-- Exercise objective --
Would you retype the whole listing exactly?

┌──

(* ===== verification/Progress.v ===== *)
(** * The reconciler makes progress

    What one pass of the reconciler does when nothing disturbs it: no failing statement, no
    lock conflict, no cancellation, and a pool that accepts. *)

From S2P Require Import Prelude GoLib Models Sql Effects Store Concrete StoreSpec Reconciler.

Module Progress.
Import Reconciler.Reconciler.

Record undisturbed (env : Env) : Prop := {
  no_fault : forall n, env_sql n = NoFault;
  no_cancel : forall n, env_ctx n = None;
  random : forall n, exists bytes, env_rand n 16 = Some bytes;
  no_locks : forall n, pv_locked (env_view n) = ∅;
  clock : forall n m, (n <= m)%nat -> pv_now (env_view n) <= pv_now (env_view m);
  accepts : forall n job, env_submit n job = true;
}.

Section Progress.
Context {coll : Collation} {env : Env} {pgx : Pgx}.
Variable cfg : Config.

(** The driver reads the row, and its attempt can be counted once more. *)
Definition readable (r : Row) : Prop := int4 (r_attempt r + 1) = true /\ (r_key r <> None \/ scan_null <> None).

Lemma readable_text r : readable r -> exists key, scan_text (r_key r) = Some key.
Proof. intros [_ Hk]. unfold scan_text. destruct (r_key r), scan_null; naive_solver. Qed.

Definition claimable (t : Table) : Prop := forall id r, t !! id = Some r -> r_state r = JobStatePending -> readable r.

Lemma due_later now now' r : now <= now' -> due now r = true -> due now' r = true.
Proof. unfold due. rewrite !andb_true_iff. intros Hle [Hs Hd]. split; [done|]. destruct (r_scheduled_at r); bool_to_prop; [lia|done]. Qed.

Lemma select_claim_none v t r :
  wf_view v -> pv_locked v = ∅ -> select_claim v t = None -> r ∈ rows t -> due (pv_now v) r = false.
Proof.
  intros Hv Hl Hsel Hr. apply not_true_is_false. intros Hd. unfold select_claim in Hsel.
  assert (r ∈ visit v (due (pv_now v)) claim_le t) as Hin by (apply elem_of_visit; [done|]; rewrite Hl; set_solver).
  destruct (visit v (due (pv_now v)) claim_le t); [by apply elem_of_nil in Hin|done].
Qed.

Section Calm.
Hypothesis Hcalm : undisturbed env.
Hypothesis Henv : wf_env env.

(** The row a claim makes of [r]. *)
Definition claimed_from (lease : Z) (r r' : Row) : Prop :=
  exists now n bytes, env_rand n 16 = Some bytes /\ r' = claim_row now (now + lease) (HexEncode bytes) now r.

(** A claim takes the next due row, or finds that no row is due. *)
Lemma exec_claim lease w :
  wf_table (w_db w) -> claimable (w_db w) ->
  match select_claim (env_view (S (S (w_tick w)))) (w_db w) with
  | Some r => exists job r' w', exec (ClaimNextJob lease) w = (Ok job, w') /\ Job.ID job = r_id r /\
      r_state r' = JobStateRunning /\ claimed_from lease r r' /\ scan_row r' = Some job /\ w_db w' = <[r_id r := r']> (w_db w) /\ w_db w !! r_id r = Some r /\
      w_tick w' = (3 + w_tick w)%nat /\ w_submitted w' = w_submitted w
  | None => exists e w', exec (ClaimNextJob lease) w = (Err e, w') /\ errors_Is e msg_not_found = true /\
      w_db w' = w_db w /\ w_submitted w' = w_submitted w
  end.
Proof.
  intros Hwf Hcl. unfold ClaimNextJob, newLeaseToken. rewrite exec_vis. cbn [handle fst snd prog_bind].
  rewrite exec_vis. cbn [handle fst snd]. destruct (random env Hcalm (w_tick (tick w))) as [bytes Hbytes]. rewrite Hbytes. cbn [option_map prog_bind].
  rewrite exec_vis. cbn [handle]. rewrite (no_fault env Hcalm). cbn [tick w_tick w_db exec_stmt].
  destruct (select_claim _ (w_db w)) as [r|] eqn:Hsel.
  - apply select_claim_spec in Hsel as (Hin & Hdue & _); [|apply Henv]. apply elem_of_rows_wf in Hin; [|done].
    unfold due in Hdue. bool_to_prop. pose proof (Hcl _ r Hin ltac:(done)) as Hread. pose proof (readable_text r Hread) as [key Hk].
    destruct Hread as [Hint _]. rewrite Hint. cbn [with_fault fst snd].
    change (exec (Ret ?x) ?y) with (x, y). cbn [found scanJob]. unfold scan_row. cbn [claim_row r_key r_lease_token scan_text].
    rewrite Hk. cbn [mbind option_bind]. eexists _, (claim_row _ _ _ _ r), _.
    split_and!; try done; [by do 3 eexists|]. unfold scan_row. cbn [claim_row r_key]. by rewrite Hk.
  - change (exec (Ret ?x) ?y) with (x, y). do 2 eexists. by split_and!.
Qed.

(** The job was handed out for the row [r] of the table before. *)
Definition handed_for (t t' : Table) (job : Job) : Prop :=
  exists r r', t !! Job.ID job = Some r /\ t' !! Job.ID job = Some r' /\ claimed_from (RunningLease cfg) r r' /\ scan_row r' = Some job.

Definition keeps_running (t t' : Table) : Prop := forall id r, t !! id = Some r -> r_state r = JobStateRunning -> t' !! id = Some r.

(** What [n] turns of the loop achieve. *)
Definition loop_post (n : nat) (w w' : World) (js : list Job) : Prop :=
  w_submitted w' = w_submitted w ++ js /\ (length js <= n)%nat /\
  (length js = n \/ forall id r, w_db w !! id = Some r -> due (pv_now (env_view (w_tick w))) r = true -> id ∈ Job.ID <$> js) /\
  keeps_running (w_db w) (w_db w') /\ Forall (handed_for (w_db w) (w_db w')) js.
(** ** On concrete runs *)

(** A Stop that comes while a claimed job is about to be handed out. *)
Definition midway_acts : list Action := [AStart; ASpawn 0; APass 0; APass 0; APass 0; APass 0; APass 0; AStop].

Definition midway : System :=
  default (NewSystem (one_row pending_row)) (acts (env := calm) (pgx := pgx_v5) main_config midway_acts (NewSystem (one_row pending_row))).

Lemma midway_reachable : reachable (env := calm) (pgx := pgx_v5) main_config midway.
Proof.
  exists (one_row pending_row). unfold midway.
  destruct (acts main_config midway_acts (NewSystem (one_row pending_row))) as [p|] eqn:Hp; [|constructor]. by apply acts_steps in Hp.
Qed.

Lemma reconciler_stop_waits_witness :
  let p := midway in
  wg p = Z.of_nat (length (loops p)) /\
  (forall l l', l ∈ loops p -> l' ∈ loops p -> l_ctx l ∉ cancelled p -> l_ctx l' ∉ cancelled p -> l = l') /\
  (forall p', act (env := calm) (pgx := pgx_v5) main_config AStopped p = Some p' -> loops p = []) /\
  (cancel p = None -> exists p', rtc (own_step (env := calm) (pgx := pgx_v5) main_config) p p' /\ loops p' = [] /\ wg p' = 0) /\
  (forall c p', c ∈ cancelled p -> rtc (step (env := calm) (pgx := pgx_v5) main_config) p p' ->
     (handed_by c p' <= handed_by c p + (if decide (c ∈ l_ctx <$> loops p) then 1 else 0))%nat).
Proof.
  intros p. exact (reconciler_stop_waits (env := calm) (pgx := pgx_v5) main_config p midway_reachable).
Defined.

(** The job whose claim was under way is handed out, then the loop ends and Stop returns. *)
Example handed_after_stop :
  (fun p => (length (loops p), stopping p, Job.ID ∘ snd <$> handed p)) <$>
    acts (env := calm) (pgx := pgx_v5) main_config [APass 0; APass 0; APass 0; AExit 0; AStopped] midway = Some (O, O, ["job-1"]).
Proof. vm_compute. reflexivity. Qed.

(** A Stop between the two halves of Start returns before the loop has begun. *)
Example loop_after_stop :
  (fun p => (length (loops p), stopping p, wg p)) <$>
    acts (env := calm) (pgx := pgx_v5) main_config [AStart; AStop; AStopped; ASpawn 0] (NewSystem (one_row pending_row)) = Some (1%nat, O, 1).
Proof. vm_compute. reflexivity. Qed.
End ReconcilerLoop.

└──

-- Problem solution --
(* ===== verification/Progress.v ===== *)
(** * The reconciler makes progress

    What one pass of the reconciler does when nothing disturbs it: no failing statement, no
    lock conflict, no cancellation, and a pool that accepts. *)

From S2P Require Import Prelude GoLib Models Sql Effects Store Concrete StoreSpec Reconciler.

Module Progress.
Import Reconciler.Reconciler.

Record undisturbed (env : Env) : Prop := {
  no_fault : forall n, env_sql n = NoFault;
  no_cancel : forall n, env_ctx n = None;
  random : forall n, exists bytes, env_rand n 16 = Some bytes;
  no_locks : forall n, pv_locked (env_view n) = ∅;
  clock : forall n m, (n <= m)%nat -> pv_now (env_view n) <= pv_now (env_view m);
  accepts : forall n job, env_submit n job = true;
}.

Section Progress.
Context {coll : Collation} {env : Env} {pgx : Pgx}.
Variable cfg : Config.

(** The driver reads the row, and its attempt can be counted once more. *)
Definition readable (r : Row) : Prop := int4 (r_attempt r + 1) = true /\ (r_key r <> None \/ scan_null <> None).

Lemma readable_text r : readable r -> exists key, scan_text (r_key r) = Some key.
Proof. intros [_ Hk]. unfold scan_text. destruct (r_key r), scan_null; naive_solver. Qed.

Definition claimable (t : Table) : Prop := forall id r, t !! id = Some r -> r_state r = JobStatePending -> readable r.

Lemma due_later now now' r : now <= now' -> due now r = true -> due now' r = true.
Proof. unfold due. rewrite !andb_true_iff. intros Hle [Hs Hd]. split; [done|]. destruct (r_scheduled_at r); bool_to_prop; [lia|done]. Qed.

Lemma select_claim_none v t r :
  wf_view v -> pv_locked v = ∅ -> select_claim v t = None -> r ∈ rows t -> due (pv_now v) r = false.
Proof.
  intros Hv Hl Hsel Hr. apply not_true_is_false. intros Hd. unfold select_claim in Hsel.
  assert (r ∈ visit v (due (pv_now v)) claim_le t) as Hin by (apply elem_of_visit; [done|]; rewrite Hl; set_solver).
  destruct (visit v (due (pv_now v)) claim_le t); [by apply elem_of_nil in Hin|done].
Qed.

Section Calm.
Hypothesis Hcalm : undisturbed env.
Hypothesis Henv : wf_env env.

(** The row a claim makes of [r]. *)
Definition claimed_from (lease : Z) (r r' : Row) : Prop :=
  exists now n bytes, env_rand n 16 = Some bytes /\ r' = claim_row now (now + lease) (HexEncode bytes) now r.

(** A claim takes the next due row, or finds that no row is due. *)
Lemma exec_claim lease w :
  wf_table (w_db w) -> claimable (w_db w) ->
  match select_claim (env_view (S (S (w_tick w)))) (w_db w) with
  | Some r => exists job r' w', exec (ClaimNextJob lease) w = (Ok job, w') /\ Job.ID job = r_id r /\
      r_state r' = JobStateRunning /\ claimed_from lease r r' /\ scan_row r' = Some job /\ w_db w' = <[r_id r := r']> (w_db w) /\ w_db w !! r_id r = Some r /\
      w_tick w' = (3 + w_tick w)%nat /\ w_submitted w' = w_submitted w
  | None => exists e w', exec (ClaimNextJob lease) w = (Err e, w') /\ errors_Is e msg_not_found = true /\
      w_db w' = w_db w /\ w_submitted w' = w_submitted w
  end.
Proof.
  intros Hwf Hcl. unfold ClaimNextJob, newLeaseToken. rewrite exec_vis. cbn [handle fst snd prog_bind].
  rewrite exec_vis. cbn [handle fst snd]. destruct (random env Hcalm (w_tick (tick w))) as [bytes Hbytes]. rewrite Hbytes. cbn [option_map prog_bind].
  rewrite exec_vis. cbn [handle]. rewrite (no_fault env Hcalm). cbn [tick w_tick w_db exec_stmt].
  destruct (select_claim _ (w_db w)) as [r|] eqn:Hsel.
  - apply select_claim_spec in Hsel as (Hin & Hdue & _); [|apply Henv]. apply elem_of_rows_wf in Hin; [|done].
    unfold due in Hdue. bool_to_prop. pose proof (Hcl _ r Hin ltac:(done)) as Hread. pose proof (readable_text r Hread) as [key Hk].
    destruct Hread as [Hint _]. rewrite Hint. cbn [with_fault fst snd].
    change (exec (Ret ?x) ?y) with (x, y). cbn [found scanJob]. unfold scan_row. cbn [claim_row r_key r_lease_token scan_text].
    rewrite Hk. cbn [mbind option_bind]. eexists _, (claim_row _ _ _ _ r), _.
    split_and!; try done; [by do 3 eexists|]. unfold scan_row. cbn [claim_row r_key]. by rewrite Hk.
  - change (exec (Ret ?x) ?y) with (x, y). do 2 eexists. by split_and!.
Qed.

(** The job was handed out for the row [r] of the table before. *)
Definition handed_for (t t' : Table) (job : Job) : Prop :=
  exists r r', t !! Job.ID job = Some r /\ t' !! Job.ID job = Some r' /\ claimed_from (RunningLease cfg) r r' /\ scan_row r' = Some job.

Definition keeps_running (t t' : Table) : Prop := forall id r, t !! id = Some r -> r_state r = JobStateRunning -> t' !! id = Some r.

(** What [n] turns of the loop achieve. *)
Definition loop_post (n : nat) (w w' : World) (js : list Job) : Prop :=
  w_submitted w' = w_submitted w ++ js /\ (length js <= n)%nat /\
  (length js = n \/ forall id r, w_db w !! id = Some r -> due (pv_now (env_view (w_tick w))) r = true -> id ∈ Job.ID <$> js) /\
  keeps_running (w_db w) (w_db w') /\ Forall (handed_for (w_db w) (w_db w')) js.
(** ** On concrete runs *)

(** A Stop that comes while a claimed job is about to be handed out. *)
Definition midway_acts : list Action := [AStart; ASpawn 0; APass 0; APass 0; APass 0; APass 0; APass 0; AStop].

Definition midway : System :=
  default (NewSystem (one_row pending_row)) (acts (env := calm) (pgx := pgx_v5) main_config midway_acts (NewSystem (one_row pending_row))).

Lemma midway_reachable : reachable (env := calm) (pgx := pgx_v5) main_config midway.
Proof.
  exists (one_row pending_row). unfold midway.
  destruct (acts main_config midway_acts (NewSystem (one_row pending_row))) as [p|] eqn:Hp; [|constructor]. by apply acts_steps in Hp.
Qed.

Lemma reconciler_stop_waits_witness :
  let p := midway in
  wg p = Z.of_nat (length (loops p)) /\
  (forall l l', l ∈ loops p -> l' ∈ loops p -> l_ctx l ∉ cancelled p -> l_ctx l' ∉ cancelled p -> l = l') /\
  (forall p', act (env := calm) (pgx := pgx_v5) main_config AStopped p = Some p' -> loops p = []) /\
  (cancel p = None -> exists p', rtc (own_step (env := calm) (pgx := pgx_v5) main_config) p p' /\ loops p' = [] /\ wg p' = 0) /\
  (forall c p', c ∈ cancelled p -> rtc (step (env := calm) (pgx := pgx_v5) main_config) p p' ->
     (handed_by c p' <= handed_by c p + (if decide (c ∈ l_ctx <$> loops p) then 1 else 0))%nat).
Proof.
  intros p. exact (reconciler_stop_waits (env := calm) (pgx := pgx_v5) main_config p midway_reachable).
Defined.

(** The job whose claim was under way is handed out, then the loop ends and Stop returns. *)
Example handed_after_stop :
  (fun p => (length (loops p), stopping p, Job.ID ∘ snd <$> handed p)) <$>
    acts (env := calm) (pgx := pgx_v5) main_config [APass 0; APass 0; APass 0; AExit 0; AStopped] midway = Some (O, O, ["job-1"]).
Proof. vm_compute. reflexivity. Qed.

(** A Stop between the two halves of Start returns before the loop has begun. *)
Example loop_after_stop :
  (fun p => (length (loops p), stopping p, wg p)) <$>
    acts (env := calm) (pgx := pgx_v5) main_config [AStart; AStop; AStopped; ASpawn 0] (NewSystem (one_row pending_row)) = Some (1%nat, O, 1).
Proof. vm_compute. reflexivity. Qed.
End ReconcilerLoop.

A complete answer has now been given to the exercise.